▶ Action item: Every record must be repeated precisely as it stands.

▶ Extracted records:
● ● ● ● ●

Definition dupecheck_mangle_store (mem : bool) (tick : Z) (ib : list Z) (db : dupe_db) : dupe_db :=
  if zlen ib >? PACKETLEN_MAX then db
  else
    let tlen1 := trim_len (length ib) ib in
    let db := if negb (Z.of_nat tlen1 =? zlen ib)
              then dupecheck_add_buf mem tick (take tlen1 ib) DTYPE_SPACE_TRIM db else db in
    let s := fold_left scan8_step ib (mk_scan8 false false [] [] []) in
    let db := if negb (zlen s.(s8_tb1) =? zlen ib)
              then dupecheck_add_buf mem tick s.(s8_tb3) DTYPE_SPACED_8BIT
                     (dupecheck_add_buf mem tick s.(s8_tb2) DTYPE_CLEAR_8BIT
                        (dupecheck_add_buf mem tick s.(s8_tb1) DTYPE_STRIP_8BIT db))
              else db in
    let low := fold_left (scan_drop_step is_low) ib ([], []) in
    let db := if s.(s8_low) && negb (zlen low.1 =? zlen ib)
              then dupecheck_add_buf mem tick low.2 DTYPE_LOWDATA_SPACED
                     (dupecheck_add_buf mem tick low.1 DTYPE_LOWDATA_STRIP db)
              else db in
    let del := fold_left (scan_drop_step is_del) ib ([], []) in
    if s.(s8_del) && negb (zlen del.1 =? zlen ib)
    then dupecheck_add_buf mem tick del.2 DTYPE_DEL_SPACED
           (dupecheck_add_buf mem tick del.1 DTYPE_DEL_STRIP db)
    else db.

● ● ● ● ●

▶ Answer for the task:
Definition dupecheck_mangle_store (mem : bool) (tick : Z) (ib : list Z) (db : dupe_db) : dupe_db :=
  if zlen ib >? PACKETLEN_MAX then db
  else
    let tlen1 := trim_len (length ib) ib in
    let db := if negb (Z.of_nat tlen1 =? zlen ib)
              then dupecheck_add_buf mem tick (take tlen1 ib) DTYPE_SPACE_TRIM db else db in
    let s := fold_left scan8_step ib (mk_scan8 false false [] [] []) in
    let db := if negb (zlen s.(s8_tb1) =? zlen ib)
              then dupecheck_add_buf mem tick s.(s8_tb3) DTYPE_SPACED_8BIT
                     (dupecheck_add_buf mem tick s.(s8_tb2) DTYPE_CLEAR_8BIT
                        (dupecheck_add_buf mem tick s.(s8_tb1) DTYPE_STRIP_8BIT db))
              else db in
    let low := fold_left (scan_drop_step is_low) ib ([], []) in
    let db := if s.(s8_low) && negb (zlen low.1 =? zlen ib)
              then dupecheck_add_buf mem tick low.2 DTYPE_LOWDATA_SPACED
                     (dupecheck_add_buf mem tick low.1 DTYPE_LOWDATA_STRIP db)
              else db in
    let del := fold_left (scan_drop_step is_del) ib ([], []) in
    if s.(s8_del) && negb (zlen del.1 =? zlen ib)
    then dupecheck_add_buf mem tick del.2 DTYPE_DEL_SPACED
           (dupecheck_add_buf mem tick del.1 DTYPE_DEL_STRIP db)
    else db.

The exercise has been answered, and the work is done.